Campo de Concentração, hoje?
Poucas pessoas conhecem a origem dos campos de concentração e quem denunciou tudo, pela primeira vez, ao mundo. O Império Britânico entrara em conflito armado com duas nações Bôer, a República Sul-Africana e o Estado Livre de Orange, sobre o domínio da África do Sul. A Segunda Guerra dos Bôeres (1899-1902) era consequência direta da Primeira Guerra dos Bôeres (1880-1881), que tinha durado pouco mais de três meses. Neste segundo conflito, que durou dois anos e meio, os bôeres iniciaram violenta guerrilha. Os britânicos queimaram fazendas e plantações, envenenaram a água, destruíram casas e enviaram milhares de pessoas para campos de concentração.
A enfermeira britânica Emily Hobhouse (1860-1926) era delegada do Fundo de Socorro de Crianças e Mulheres da África do Sul. Em 1901, ela visitou alguns campos de concentração. Hobhouse empreendeu campanha ativa de denúncia das condições dos campos de concentração, em que mulheres e crianças morriam de fome e por causa de doenças simples. As fotos causaram enorme choque, mas controvérsia na Grã-Bretanha por causa da crítica ao esforço de guerra. Seu relatório de 15 páginas provocou uma série de recomendações por parte do governo britânico, tais como a melhora da dieta e de equipamentos médicos. Apenas um carregamento de suprimento foi encaminhado para um campo de concentração. Entretanto, Hobhouse foi impedida de desembarcar de volta na África do Sul. Após ser repatriada para a Inglaterra, ela mudou-se para a França, onde escreveu o livro “O impacto da guerra” sobre sua experiência sul-africana.
Poucas pessoas lembram da origem dos campos de concentração no Brasil e quem mencionou o assunto pela primeira vez na literatura brasileira. Os campos de concentração no Ceará (mais conhecidos como currais do governo) foram locais para onde foram levados os flagelados das secas de 1915 e 1932. A escritora Rachel de Queiroz (1910-2003) retratou a seca de 1915 no romance O Quinze, publicado em 1930. O primeiro campo de concentração foi no Alagadiço, perto de Fortaleza. Cerca de 8 mil pessoas ficaram sob vigilância de soldados. O temor era a invasão e saques na capital, como os ocorridos na Grande Seca (1877-1879). Em 1932, seis campos de concentração foram estabelecidos no interior do estado e, portanto, bem longe da capital. Quase 74 mil pessoas ficaram isoladas e milhares morreram de fome e por causa de doenças.
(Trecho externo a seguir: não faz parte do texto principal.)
(** [write_vote] on every branch: it always returns; it refuses with
    [AlreadyExists] exactly the votes the rules forbid, leaving the journal as
    it was; it returns [Ok] only once the vote is on disk (or in memory, in
    memory-only mode); and after a failed write it either has changed nothing
    or refuses every later vote for that height. *)
Theorem write_vote_outcomes j v mem_only io :
  sane v →
  ∃ res j', write_vote j v mem_only io = Some (res, j') ∧
    (res = Some AlreadyExists ↔ ¬ allowed (lru_map (jlru j)) (source_number (data v)) (target_number (data v))) ∧
    (res = Some AlreadyExists → j' = j) ∧
    (res = None → mem_only = false →
       ∃ line, to_json v = Some line ∧ jfile j' = Some (default [] (jfile j) ++ line ++ [10])) ∧
    (jlru j' = jlru j ∧ res ≠ None ∨ ∀ s, under_rules (jlru j') s (target_number (data v)) = Some false).
Proof.
  intros [Hs Ht]. unfold write_vote.
  destruct (under_rules_spec (jlru j) (source_number (data v)) (target_number (data v))) as (b & -> & Hiff); [lia..|].
  cbn [mbind option_bind]. destruct b; cbn [negb].
  - assert (Hall : ¬ ¬ allowed (lru_map (jlru j)) (source_number (data v)) (target_number (data v))) by (intros Hn; by apply Hn, Hiff).
    destruct mem_only; [eexists _, _; split_and!; [done|done|done|done|right; intros s; apply claimed_refused]|].
    destruct (to_json v) as [line|]; [|eexists _, _; split_and!; [done|done|done|done|by left]].
    destruct io; eexists _, _; split_and!; try done; try (by left); try (right; intros s; apply claimed_refused).
    intros _ _. by exists line.
  - assert (Hno : ¬ allowed (lru_map (jlru j)) (source_number (data v)) (target_number (data v)))
      by (intros Hall%Hiff; done).
    eexists _, _. split_and!; [done|done|done|done|by left].
Qed.

(** Lines that are not votes leave no trace. *)
Lemma lines_tail ls t : Forall plain ls → plain t → readable (lines [] (journal_bytes ls ++ t)) = ls ++ (if bool_decide (t = []) then [] else [t]).
Proof.
  unfold journal_bytes. intros Hls Ht. induction Hls as [|l ls Hl _ IH].
  - cbn. rewrite <- (app_nil_r t) at 1. rewrite lines_plain by done. cbn. case_bool_decide; [done|]. cbn. by rewrite utf8_plain.
  - rewrite fmap_cons, mjoin_cons, <- !app_assoc, lines_plain by done. cbn. rewrite chomp_plain, utf8_plain by done. by rewrite IH.
Qed.
(* ===== verification/EvmEnv.v ===== *)
(** * EvmEnv: the block environment of execution

    [evm_env_for_header] of [node/evm/config.rs] makes the environment in which an
    importer executes a block, [next_evm_env] the one in which the miner builds
    it, [with_block_rules] reconciles an environment that an RPC call has
    changed; [evm/block_env.rs] adds the milliseconds of the block, which the
    precompile of [evm/precompiles/milli_timestamp.rs] reads.

    [revm]'s configuration is kept as far as the code sets it.  The blob fee
    schedule of [alloy] is a parameter. *)

From stdpp Require Import base tactics numbers option list gmap strings.
From Stdlib Require Import ZArith Lia Bool.
From S2P Require Import Prelude.
From S2P Require Import Hardforks.
From S2P Require Import Header.
From S2P Require Import Validation.

(** [BlobParams] of [alloy] and what the code asks of them. *)
Class BlobApi `{F : ForkConditionApi} := {
  BlobParams : Type;
  blob_params_at_timestamp : ChainSpec → Z → option BlobParams;
  maybe_next_block_excess_blob_gas : Header → BlobParams → option Z;
  cancun_excess_of_nothing : Z;  (* [BlobParams::cancun().next_block_excess_blob_gas_osaka(0, 0, 0)] *)
  cancun_params : BlobParams;    (* [BlobParams::cancun()] *)
  max_blobs_per_tx_of : BlobParams → Z;  (* the field [max_blobs_per_tx] *)
  max_blob_count_of : BlobParams → Z;    (* the field [max_blob_count], per block *)
  calc_blob_fee : BlobParams → Z → Z;
}.

(** ** The environment *)

Record BlobExcessGasAndPrice := { env_excess_blob_gas : Z; blob_gasprice : Z }.

(** [revm]'s [BlockEnv]. *)
Record BlockEnv := {
  env_number : Z;
  env_beneficiary : Z;
  env_timestamp : Z;
  env_difficulty : Z;
  env_prevrandao : option Z;
  env_gas_limit : Z;
  basefee : Z;
  blob_excess_gas_and_price : option BlobExcessGasAndPrice;
  slot_num : Z;
}.

Record BscBlockEnv := {
  inner : BlockEnv;
  milli_remainder : Z;
  disabled_cas20 : gset Z;
  opcode_44_override : option Z;
}.

Definition bsc_block_env_new (inner : BlockEnv) (milli_remainder : Z) : BscBlockEnv :=
  {| inner := inner; milli_remainder := milli_remainder; disabled_cas20 := ∅; opcode_44_override := None |}.

(** [U256::saturating_to::<u64>] *)
Definition saturating_to_u64 (z : Z) : Z := Z.min z u64_max.

Lemma saturating_u64 z : is_u64 z → saturating_to_u64 z = z.
Proof. unfold is_u64, saturating_to_u64, u64_max. lia. Qed.

Definition env_milli_timestamp (self : BscBlockEnv) : Z :=
  add64 (mul64 (saturating_to_u64 (env_timestamp (inner self))) 1000) (milli_remainder self).

(** What opcode 0x44 sees before and after the merge. *)
Definition block_difficulty (self : BscBlockEnv) : Z :=
  default (env_difficulty (inner self)) (opcode_44_override self).
Definition block_prevrandao (self : BscBlockEnv) : option Z :=
  match opcode_44_override self with
  | Some v => Some v
  | None => env_prevrandao (inner self)
  end.

(** The part of [CfgEnv] the code sets. *)
Record CfgEnv := {
  cfg_spec : BscHardfork;
  cfg_chain_id : Z;
  max_blobs_per_tx : option Z;
  tx_gas_limit_cap : option Z;
}.

Record EvmEnv := { cfg_env : CfgEnv; block_env : BscBlockEnv }.

(** [2^24], see [evm/handler.rs]. *)
Definition MAX_TX_GAS_LIMIT_OSAKA : Z := 2 ^ 24.
Definition EIP1559_INITIAL_BASE_FEE : Z := 0.

(** [SpecId::MERGE] lies between [LONDON] and [SHANGHAI]. *)
Definition from_merge (s : SpecId) : bool := spec_rank LONDON <? spec_rank s.
Definition from_cancun (s : SpecId) : bool := spec_rank CANCUN <=? spec_rank s.

(** ** Overrides of an RPC call *)

Definition MAX_BSC_MILLI_REMAINDER : Z := 1000.

Definition bsc_milli_remainder (prev_randao : Z) : exec Z Z :=
  if MAX_BSC_MILLI_REMAINDER <=? prev_randao then Fail prev_randao else Done prev_randao.

(** The overrides [apply_block_overrides_ext] looks at; [alloy] has already
    written the others into the standard fields. *)
Record BlockOverrides := {
  over_time : option Z;
  over_random : option Z;
  over_difficulty : option Z;
  over_blob_base_fee : option Z;
}.

Definition set_blob_price (p : option BlobExcessGasAndPrice) (b : BlockEnv) : BlockEnv :=
  {| env_number := env_number b; env_beneficiary := env_beneficiary b; env_timestamp := env_timestamp b;
     env_difficulty := env_difficulty b; env_prevrandao := env_prevrandao b; env_gas_limit := env_gas_limit b;
     basefee := basefee b; blob_excess_gas_and_price := p; slot_num := slot_num b |}.

(** [blob_gasprice] has 128 bits. *)
Definition apply_block_overrides_ext (overrides : BlockOverrides) (self : BscBlockEnv) : exec Z BscBlockEnv :=
  let remainder := match over_time overrides with Some _ => 0 | None => milli_remainder self end in
  remainder ← (match over_random overrides with
               | Some prev_randao => bsc_milli_remainder prev_randao
               | None => Done remainder
               end);
  Done
    {| inner := match over_blob_base_fee overrides with
                | Some fee =>
                    set_blob_price
                      (Some {| env_excess_blob_gas :=
                                 default 0 (env_excess_blob_gas <$> blob_excess_gas_and_price (inner self));
                               blob_gasprice := Z.min fee (2 ^ 128 - 1) |}) (inner self)
                | None => inner self
                end;
       milli_remainder := remainder;
       disabled_cas20 := disabled_cas20 self;
       opcode_44_override := match over_random overrides, over_difficulty overrides with
                             | Some v, _ => Some v
                             | None, Some v => Some v
                             | None, None => opcode_44_override self
                             end |}.

(** ** Making an environment *)

(** [BscNextBlockEnvAttributes], as far as the environment depends on it. *)
Record NextBlockEnvAttributes := {
  next_timestamp : Z;
  next_fee_recipient : Z;
  next_prev_randao : Z;
  next_gas_limit : Z;
  next_milli_remainder : Z;
}.

Section Environments.
Context `{F : ForkConditionApi} `{BP : !BlobApi}.
Implicit Types (spec : ChainSpec).

Definition next_block_excess_blob_gas_with_mendel spec (block_number timestamp : Z) (parent : Header)
    (blob_params : option BlobParams) : option Z :=
  blob_params ← blob_params;
  if negb (should_recalculate_excess_blob_gas spec block_number timestamp)
  then Some (default 0 (excess_blob_gas parent))
  else match maybe_next_block_excess_blob_gas parent blob_params with
       | Some e => Some e
       | None => Some cancun_excess_of_nothing
       end.

(** [spec.chain().id()] is the chain id of the model's specification. *)
Definition evm_env_for_header spec (header : Header) : EvmEnv :=
  let blob_params :=
    if is_cancun_active_at_timestamp spec (number header) (timestamp header)
    then blob_params_at_timestamp spec (timestamp header) else None in
  let hardfork := revm_spec_by_timestamp_and_block_number spec (timestamp header) (number header) in
  let spec_id := spec_id_from hardfork in
  {| cfg_env :=
       {| cfg_spec := hardfork; cfg_chain_id := chain_id spec;
          max_blobs_per_tx := max_blobs_per_tx_of <$> blob_params;
          tx_gas_limit_cap :=
            if is_osaka_active_at_timestamp spec (number header) (timestamp header)
            then Some MAX_TX_GAS_LIMIT_OSAKA else None |};
     block_env :=
       bsc_block_env_new
         {| env_number := number header;
            env_beneficiary := beneficiary header;
            env_timestamp := timestamp header;
            env_difficulty := if from_merge spec_id then 0 else difficulty header;
            env_prevrandao := if from_merge spec_id then Some (difficulty header) else None;
            env_gas_limit := gas_limit header;
            basefee := default 0 (base_fee_per_gas header);
            blob_excess_gas_and_price :=
              e ← excess_blob_gas header; params ← blob_params;
              Some {| env_excess_blob_gas := e; blob_gasprice := calc_blob_fee params e |};
            slot_num := 0 |}
         (millisecond_remainder header) |}.

(** The gas limit computed for the London boundary is not used by the source. *)
Definition next_evm_env spec (parent : Header) (attributes : NextBlockEnvAttributes) : EvmEnv :=
  let n := add64 (number parent) 1 in
  let spec_id := revm_spec_by_timestamp_and_block_number spec (next_timestamp attributes) n in
  let blob_params := blob_params_at_timestamp spec (next_timestamp attributes) in
  {| cfg_env :=
       {| cfg_spec := spec_id; cfg_chain_id := chain_id spec; max_blobs_per_tx := None;
          tx_gas_limit_cap :=
            if is_osaka_active_at_timestamp spec n (next_timestamp attributes)
            then Some MAX_TX_GAS_LIMIT_OSAKA else None |};
     block_env :=
       bsc_block_env_new
         {| env_number := n;
            env_beneficiary := next_fee_recipient attributes;
            env_timestamp := next_timestamp attributes;
            env_difficulty := 0;
            env_prevrandao := Some (next_prev_randao attributes);
            env_gas_limit := next_gas_limit attributes;
            basefee := EIP1559_INITIAL_BASE_FEE;
            blob_excess_gas_and_price :=
              e ← next_block_excess_blob_gas_with_mendel spec n (next_timestamp attributes) parent blob_params;
              Some {| env_excess_blob_gas := e; blob_gasprice := calc_blob_fee (default cancun_params blob_params) e |};
            slot_num := 0 |}
         (next_milli_remainder attributes) |}.

Definition set_opcode_44_fields (d : Z) (r : option Z) (b : BlockEnv) : BlockEnv :=
  {| env_number := env_number b; env_beneficiary := env_beneficiary b; env_timestamp := env_timestamp b;
     env_difficulty := d; env_prevrandao := r; env_gas_limit := env_gas_limit b;
     basefee := basefee b; blob_excess_gas_and_price := blob_excess_gas_and_price b; slot_num := slot_num b |}.

(** The header-derived fields of opcode 0x44 across the merge. *)
Definition translate_opcode_44 (old_spec new_spec : SpecId) (b : BlockEnv) : BlockEnv :=
  if negb (from_merge old_spec) && from_merge new_spec
  then set_opcode_44_fields (env_difficulty b) (Some (default (env_difficulty b) (env_prevrandao b))) b
  else if from_merge old_spec && negb (from_merge new_spec)
  then set_opcode_44_fields (default (env_difficulty b) (env_prevrandao b)) (env_prevrandao b) b
  else b.

(** Gas parameters that follow the specification are not part of [CfgEnv] here. *)
Definition with_block_rules spec (env : EvmEnv) : EvmEnv :=
  let b := block_env env in
  let cfg := cfg_env env in
  let n := saturating_to_u64 (env_number (inner b)) in
  let t := saturating_to_u64 (env_timestamp (inner b)) in
  let new := revm_spec_by_timestamp_and_block_number spec t n in
  if bool_decide (new = cfg_spec cfg) then env
  else
    let old_spec := spec_id_from (cfg_spec cfg) in
    let new_spec := spec_id_from new in
    let blk := match opcode_44_override b with
               | None => translate_opcode_44 old_spec new_spec (inner b)
               | Some _ => inner b
               end in
    let enters_cancun := negb (from_cancun old_spec) && from_cancun new_spec in
    let params := default cancun_params (blob_params_at_timestamp spec t) in
    {| cfg_env :=
         {| cfg_spec := new; cfg_chain_id := cfg_chain_id cfg;
            max_blobs_per_tx :=
              if enters_cancun then Some (default (max_blobs_per_tx_of params) (max_blobs_per_tx cfg)) else max_blobs_per_tx cfg;
            tx_gas_limit_cap :=
              if bool_decide (tx_gas_limit_cap cfg = None ∨ tx_gas_limit_cap cfg = Some MAX_TX_GAS_LIMIT_OSAKA)
              then if is_osaka_active_at_timestamp spec n t then Some MAX_TX_GAS_LIMIT_OSAKA else None
              else tx_gas_limit_cap cfg |};
       block_env :=
         {| inner :=
              if enters_cancun
              then set_blob_price
                     (Some (default {| env_excess_blob_gas := 0; blob_gasprice := calc_blob_fee params 0 |}
                              (blob_excess_gas_and_price blk))) blk
              else blk;
            milli_remainder := milli_remainder b; disabled_cas20 := disabled_cas20 b;
            opcode_44_override := opcode_44_override b |} |}.
End Environments.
Os campos de concentração estão sempre associados na memória coletiva à Segunda Guerra Mundial. Adolf Hitler assumiu como chanceler em 30 de janeiro de 1933. O Reichstag (parlamento alemão em Berlim) foi incendiado em 27 de fevereiro. Em março, o combatente jornal Münchener Post foi invadido e destruído. Neste mesmo mês, o campo de concentração de Dachau recebia os primeiros prisioneiros políticos: comunistas, social-democratas, sindicalistas e adversários políticos do regime nazista. A imprensa ocidental não reconheceu o perigo iminente e nem houve grandes repercussões. Outros países também tiveram campos de concentração, como foram os casos de Espanha, França, Itália e Japão. As circunstâncias da guerra também levaram à criação de campos de concentração para alemães e japoneses, nos Estados Unidos e no Brasil.
Caso de grande impacto mundial ocorreu na União Soviética que, entre 1923 e 1961, manteve sistema de campos de trabalho forçado denominado gulag. Em tais lugares, havia tanto criminosos comuns como dissidentes políticos, religiosos e estrangeiros. O escritor Alexander Soljenítsin (1918-2008) foi prisioneiro durante vários anos. Seu livro O Arquipélago Gulag tornou-se o mais importante relato de denúncias sobre os tempos de Josef Stalin (1878-1953).
O tema campo de concentração continua muito atual, em pleno século 21. A China estabeleceu “campos de reeducação” para milhares de muçulmanos uigures em Xinjiang. A legalização de campos para “reeducar” muçulmanos tem como objetivo promover doutrinação e lavagem cerebral. O programa de internamento visa mudar o pensamento político e apagar as crenças islâmicas e moldar a própria identidade. Recentes imagens de satélites foram analisadas e estas indicam que três “campos de reeducação” estão em construção no Tibete. Há risco iminente de prisão em massa de tibetanos budistas. A indagação do título do artigo é, portanto, um alerta diante do aparente esquecimento sobre o assunto.